The band's cynicism-smashing message is fueling that progress. LeBlanc says he had an epiphany a long time ago that is largely responsible for this aspect of his music: After years of counting on performing as a way to vent frustration and anger, his outlook shifted. As he recalls, "I thought to myself, If I'm going to do this and I'm going to be passionate about this, instead of doing something that's going to beat me down and deplete me, why not do something that ultimately makes me feel stronger and better about myself and about life?"
That thinking certainly resonates with Cowboy Mouth's followers -- a group that includes a significant number of people of faith as well as dyed-in-the-wool rock 'n' rollers: The typical Mouth gig is as likely to draw freshly scrubbed kids and silver-hairs as it is down-and-dirty rock fans. LeBlanc says the group has struck a chord with a segment of the Christian rock audience, but he's not one to preach to any demographic. "The whole thing about faith is you've got to be careful about how you use it," he says, "because sometimes it will turn people off. The thing is you come out to see Cowboy Mouth to celebrate your ass off. People can take from that what they want." The band, he says, "is just trying to translate that love, that feeling, that communication to other people."

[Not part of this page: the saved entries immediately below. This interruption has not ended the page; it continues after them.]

Lemma serve_forever_flag w w' evs : snd (serve_forever w evs) = snd (serve_forever w' evs).
Proof.
  induction evs as [|[r t|] evs IH]; cbn; [reflexivity| |reflexivity].
  destruct (serve_forever w evs), (serve_forever w' evs). exact IH.
Qed.










(** The four headings on a concrete snake: one firing of the timer each. *)
Example advanceTick_moves_each_way :
  let s d := playing [mkPosition 5 5] (mkPosition 3 4) d false in
  let after d := option_map (fun e => snake (gameState e))
                            (advanceTick 0 scanSource (s d)) in
  after "UP" = Some [mkPosition 5 4] /\
  after "DOWN" = Some [mkPosition 5 6] /\
  after "LEFT" = Some [mkPosition 4 5] /\
  after "RIGHT" = Some [mkPosition 6 5].
Proof. repeat split; reflexivity. Qed.

(** C4. A firing of the timer in a state that is not Running (Idle, Paused
    or Over) leaves the whole state as it is.  In Paused and Over the state
    updater of [moveSnake] returns the state it was given as well. *)
Theorem advanceTick_not_Running_unchanged
    (fuel : nat) (random : RandomSource) (e : Engine) :
  phase e <> Running ->
  advanceTick fuel random e = Some e /\
  (phase e = Paused \/ phase e = Over -> moveSnake fuel random e = Some e).
Proof.
  intros Hphase. split.
  - unfold advanceTick. destruct (loopActive e) eqn:Hloop.
    + apply loopActive_Running in Hloop. contradiction.
    + reflexivity.
  - intros Hhalt. apply moveSnake_halted. revert Hhalt. unfold phase.
    destruct (isPlaying e), (gameOver (gameState e)),
      (isPaused (gameState e)); simpl; intros [H|H]; congruence.
Qed.

Lemma advanceTick_not_Running_unchanged_witness :
  advanceTick 5 scanSource pausedGame = Some pausedGame /\
  (phase pausedGame = Paused \/ phase pausedGame = Over ->
   moveSnake 5 scanSource pausedGame = Some pausedGame).
Proof.
  apply (advanceTick_not_Running_unchanged 5 scanSource pausedGame).
  discriminate.
Defined.

(** C5, as stated, fails: a heading key pressed while the game is paused
    changes the heading. *)
Lemma paused_heading_change :
  reachable pausedGame /\
  phase pausedGame = Paused /\
  requestedHeading "ArrowUp" = Some "UP" /\
  handleKeyPress "ArrowUp" pausedGame
  = playing INITIAL_SNAKE INITIAL_FOOD "UP" true /\
  handleKeyPress "ArrowUp" pausedGame <> pausedGame.
Proof.
  split; [|repeat split; try reflexivity; discriminate].
  apply (reach_step (playing INITIAL_SNAKE INITIAL_FOOD "RIGHT" false)
                    TogglePause 0 scanSource).
  - apply (reach_step (initialEngine 0) Start 1 (cellSource 15 15)).
    + apply reach_mount.
    + apply cellSource_valid; lia.
    + reflexivity.
  - exact scanSource_valid.
  - reflexivity.
Qed.

(** C5, amended. For a key that asks for the heading [h]: [handleKeyPress]
    leaves the state as it is when the engine is Idle or Over, when the
    current heading is the reverse of [h], or when it is [h] already; in
    every other case, Running or Paused, it sets the heading to [h] and
    changes no other field. *)
Theorem handleKeyPress_sets_heading (key h : string) (e : Engine) :
  requestedHeading key = Some h ->
  (phase e = Idle \/ phase e = Over \/
   direction (gameState e) = opposite h \/ direction (gameState e) = h ->
   handleKeyPress key e = e) /\
  (phase e = Running \/ phase e = Paused ->
   direction (gameState e) <> opposite h ->
   direction (gameState e) <> h ->
   handleKeyPress key e = withGameState e (withDirection (gameState e) h)).
Proof.
  intros Hreq.
  destruct (requestedHeading_cases key h Hreq) as [Hspace Hcases].
  assert (Hkey :
    negb (isPlaying e) || gameOver (gameState e) = false ->
    handleKeyPress key e
    = if (direction (gameState e) =? opposite h)%string
         || (direction (gameState e) =? h)%string
      then e
      else withGameState e (withDirection (gameState e) h)).
  { intros Hguard. unfold handleKeyPress. rewrite Hguard, Hspace. cbv zeta.
    destruct Hcases as [[K ->]|[[K1 [K ->]]|[[K1 [K2 [K ->]]]|[K1 [K2 [K3 [K ->]]]]]]];
      rewrite ?K1, ?K2, ?K3, K;
      apply heading_update; discriminate. }
  split.
  - intros [Hp|[Hp|Hd]].
    + unfold handleKeyPress.
      rewrite (proj2 (guard_phase e) (or_introl Hp)). reflexivity.
    + unfold handleKeyPress.
      rewrite (proj2 (guard_phase e) (or_intror Hp)). reflexivity.
    + destruct (negb (isPlaying e) || gameOver (gameState e)) eqn:Hguard.
      * unfold handleKeyPress. rewrite Hguard. reflexivity.
      * rewrite Hkey by reflexivity.
        destruct Hd as [Hd|Hd]; rewrite Hd at 1 2;
          rewrite String.eqb_refl, ?orb_true_r; reflexivity.
  - intros Hp Hrev Hsame.
    rewrite Hkey.
    + apply String.eqb_neq in Hrev, Hsame. rewrite Hrev, Hsame. reflexivity.
    + destruct (negb (isPlaying e) || gameOver (gameState e)) eqn:Hguard;
        [|reflexivity].
      apply guard_phase in Hguard.
      destruct Hp as [Hp|Hp], Hguard as [Hg|Hg]; congruence.
Qed.

Lemma handleKeyPress_sets_heading_witness :
  handleKeyPress "ArrowLeft" foodAhead = foodAhead /\
  handleKeyPress "w" pausedGame
  = withGameState pausedGame (withDirection (gameState pausedGame) "UP").
Proof.
  split.
  - apply (proj1 (handleKeyPress_sets_heading "ArrowLeft" "LEFT" foodAhead
                    eq_refl)).
    right. right. left. reflexivity.
  - apply (proj2 (handleKeyPress_sets_heading "w" "UP" pausedGame eq_refl)).
    + right. reflexivity.
    + discriminate.
    + discriminate.
Defined.

(** A reversal is refused and a turn is taken, on a running game. *)
Example heading_keys_on_running_game :
  handleKeyPress "ArrowLeft" foodAhead = foodAhead /\
  handleKeyPress "ArrowRight" foodAhead = foodAhead /\
  handleKeyPress "ArrowUp" foodAhead
  = playing [mkPosition 10 10] (mkPosition 11 10) "UP" false /\
  handleKeyPress "s" foodAhead
  = playing [mkPosition 10 10] (mkPosition 11 10) "DOWN" false.
Proof. repeat split; reflexivity. Qed.

(** C6, as stated, fails: after the tick of the scenario the snake has two
    cells, the food cell in front of the cell it started on. *)
Lemma scenario_snake_has_two_cells :
  exists e',
    advanceTick 1 (cellSource 3 4) foodAhead = Some e' /\
    snake (gameState e') = [mkPosition 11 10; mkPosition 10 10] /\
    snake (gameState e') <> [mkPosition 11 10].
Proof.
  eexists. split; [reflexivity|]. split; [reflexivity|]. discriminate.
Qed.

(** C6, amended. From the Running state with snake [(10,10)], heading RIGHT
    and food at (11,10), a firing of the timer on a fair random source
    returns (with enough iterations of the sampling loop, always the same
    state): the snake is [(11,10); (10,10)], the score is 10, the new food
    cell is neither of the two cells of the snake, and the state is still
    Running, not Over. *)
Theorem scenario_eat_first_food (hs : Z) (random : RandomSource) :
  fairSource random ->
  let start := mkEngine (mkGameState [mkPosition 10 10] (mkPosition 11 10)
                                     "RIGHT" 0 false false) hs true in
  exists e',
    (exists fuel, forall fuel',
        (fuel <= fuel')%nat -> advanceTick fuel' random start = Some e') /\
    (forall fuel' e'', advanceTick fuel' random start = Some e'' -> e'' = e') /\
    snake (gameState e') = [mkPosition 11 10; mkPosition 10 10] /\
    score (gameState e') = 10 /\
    food (gameState e') <> mkPosition 11 10 /\
    food (gameState e') <> mkPosition 10 10 /\
    gameOver (gameState e') = false /\
    phase e' = Running.
Proof.
  intros Hfair start.
  assert (Heq : forall fuel,
    advanceTick fuel random start
    = match generateFood fuel random [mkPosition 11 10; mkPosition 10 10] with
      | None => None
      | Some newFood => Some (afterEating start newFood)
      end).
  { intros fuel. reflexivity. }
  destruct (generateFood_fair random [mkPosition 11 10; mkPosition 10 10]
              Hfair) as [fuel [c Hgen]].
  { vm_compute. lia. }
  exists (afterEating start c). split; [|split].
  - exists fuel. intros fuel' Hle. rewrite Heq.
    rewrite (generateFood_more_fuel fuel fuel' _ _ c Hle Hgen). reflexivity.
  - intros fuel' e''. rewrite Heq.
    destruct (generateFood fuel' random [mkPosition 11 10; mkPosition 10 10])
      as [c'|] eqn:Hgen'; [|discriminate].
    intros [= <-].
    rewrite (generateFood_agree _ _ _ _ _ _ Hgen Hgen'). reflexivity.
  - apply generateFood_free in Hgen.
    cbn [afterEating start gameState snake score food gameOver].
    repeat split.
    + intros Hf. apply Hgen. left. symmetry. exact Hf.
    + intros Hf. apply Hgen. right. left. symmetry. exact Hf.
Qed.

Lemma scenario_eat_first_food_witness :
  exists e',
    (exists fuel, forall fuel',
        (fuel <= fuel')%nat -> advanceTick fuel' scanSource foodAhead = Some e') /\
    (forall fuel' e'',
        advanceTick fuel' scanSource foodAhead = Some e'' -> e'' = e') /\
    snake (gameState e') = [mkPosition 11 10; mkPosition 10 10] /\
    score (gameState e') = 10 /\
    food (gameState e') <> mkPosition 11 10 /\
    food (gameState e') <> mkPosition 10 10 /\
    gameOver (gameState e') = false /\
    phase e' = Running.
Proof.
  apply (scenario_eat_first_food 0 scanSource).
  exact scanSource_fair.
Defined.

(** C7. In a Running state whose moved head leaves the grid, a firing of the
    timer sets [gameOver] and changes nothing else (snake, food, heading,
    score, pause flag, high score), the engine is then Over, and any further
    firings of the timer leave that state as it is. *)
Theorem advanceTick_wall_exit_over
    (fuel : nat) (random : RandomSource) (e : Engine) (h : Position) :
  phase e = Running ->
  movedHead (gameState e) = Some h ->
  ~ inGrid h ->
  let over := withGameState e (withGameOver (gameState e) true) in
  advanceTick fuel random e = Some over /\
  phase over = Over /\
  forall runs, advanceTicks runs over = Some over.
Proof.
  intros Hrun Hh Hout over. split; [|split].
  - rewrite advanceTick_Running by exact Hrun.
    apply (moveSnake_collision fuel random e h).
    + apply Running_not_halted. exact Hrun.
    + exact Hh.
    + apply hitsWall_true in Hout. rewrite Hout. reflexivity.
  - apply Running_flags in Hrun. destruct Hrun as [Hplay _].
    unfold phase, over. simpl. rewrite Hplay. reflexivity.
  - assert (Hidle : forall f r, advanceTick f r over = Some over).
    { intros f r. unfold advanceTick, loopActive, over. simpl.
      rewrite andb_false_r. reflexivity. }
    induction runs as [|[f r] runs IH]; simpl; [reflexivity|].
    rewrite Hidle. exact IH.
Qed.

That's exactly what its members hope to do on their current tour across the United States: push a few buttons and help listeners change through the power of music. But, LeBlanc notes, even the musically impaired can make the sort of changes he himself made years ago.
"People can find that same switch through any means," he adds. "It doesn't have to be music. People just have to find that part of themselves that tells them they're special. That part that the world might have tried to kick down and might have succeeded in kicking down. The whole idea is to awaken that happy monster inside each and every one of us."